Peter Popham: A forgotten war – and now, a discarded armistice

For decades it was as chilling a symbol of the Cold War as the Berlin Wall: the DMZ, Korea's laughably mis-named "demilitarised zone", stretching 155 miles across the peninsula along the 38th parallel, prickly with landmines and tank traps, the buffer zone that kept the huge armies of the North and South apart.

It marks the point where the Korean War began and ended, and yesterday the ghosts of that conflict swarmed back as Pyongyang announced that it no longer accepted the armistice agreement that ended the war on 27 June 1953.

They call it "the Forgotten War" because it was overshadowed by the Second World War and the Vietnam War, but none of the tens of thousands of British soldiers who slogged through the bitter cold of the peninsula's winter ever forgot it. More than 1,000 British soldiers died in the first proxy war between the Soviet Union – and later China – and the West.

At the end of the Second World War, the Soviet Union and the United States agreed to split Korea, Japan's former colonial possession, in two, along the 38th parallel.

Client regimes sprung up on both sides but neither regime accepted as permanent a division of the peninsula which was brutally artificial.

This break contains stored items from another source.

(** What follows the last slash, padded with blanks to 14 characters. *)
Theorem fmtname_last dir b : Forall (λ c, c ≠ 47) b →
  fmtname (dir ++ [47] ++ b) = b ++ replicate (DIRSIZ - length b) 32 ∧ fmtname b = b ++ replicate (DIRSIZ - length b) 32.
Proof.
  intros Hb. assert (Hpad : (if (DIRSIZ <=? length b)%nat then b else b ++ replicate (DIRSIZ - length b) 32) = b ++ replicate (DIRSIZ - length b) 32).
  { destruct (Nat.leb_spec DIRSIZ (length b)); [|done]. replace (DIRSIZ - length b)%nat with 0%nat by lia. by rewrite app_nil_r. }
  unfold fmtname. split.
  - replace (length (dir ++ [47] ++ b)) with (S (length dir) + length b)%nat by (rewrite length_app; cbn; lia). change ([47] ++ b) with (47 :: b). rewrite fmt_scan_last by done.
    replace (drop (S (length dir)) (dir ++ 47 :: b)) with b; [done|]. rewrite drop_app_ge by lia. by replace (S (length dir) - length dir)%nat with 1%nat by lia.
  - rewrite fmt_scan_none by done. by rewrite drop_0.
Qed.

(** ** Property *)

(** C35: wc counts, however its input is cut into reads. When reading [fd]
    delivers the chunks of a text of fewer than 2^31 bytes and then the end of
    the file, [wc] prints the number of newlines, of words (maximal runs
    without blanks, newlines, tabs or returns) and of bytes of the whole
    text, and the name. *)
Theorem wc_counts W (U : usys W) fd w chunks w' name fuel (s := concat chunks) :
  reads_from fd 512 w chunks w' → Z.of_nat (length s) < 2 ^ 31 → (length chunks < fuel)%nat →
  wc fuel fd name w = printf 1 (lit "%d %d %d %s" ++ nl) [AInt (newlines s); AInt (Z.of_nat (length (words_of [] s))); AInt (Z.of_nat (length s)); AStr (Some name)] w'.
Proof.
  intros Hr Hlen Hf. unfold wc. rewrite (bind_Ret_eq _ _ _ _ _ (wc_loop_reads fd w chunks w' Hr fuel _ Hf)).
  destruct (wc_fold_counted s [] [] (mk_wc_t 0 0 0 false)) as (cur & Hc); [by split_and!|done|]. destruct (wc_counted_end _ _ _ Hc) as (El & Ew & Ec). cbn [app] in *. fold s. by rewrite El, Ew, Ec.
Qed.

Both made the unification of Korea their overriding political goal. The problem of course was that both sides wanted to impose their own system of government.

After years of violent border incidents, the war was tripped when tank regiments of the People's Republic poured south across the border on 25 June 1950. They came close to a clean sweep of the south before American forces finally halted them.

The Korean peninsula had been divided into a variety of independent states through the centuries, but it had never been sliced along the 38th parallel, a division which made no cultural, political or economic sense.

General Douglas Macarthur vowed to end the war with nuclear weapons, one reason why obtaining their own nuclear deterrent has been an obsession of the North's regime ever since.

After at least 600,000 soldiers had been killed and most of the peninsula's towns and cities destroyed, the war ended in a stalemate. The bitter hostility of the antagonists prevented them signing a peace deal – and now, even the half measure that silenced the guns has been tossed away.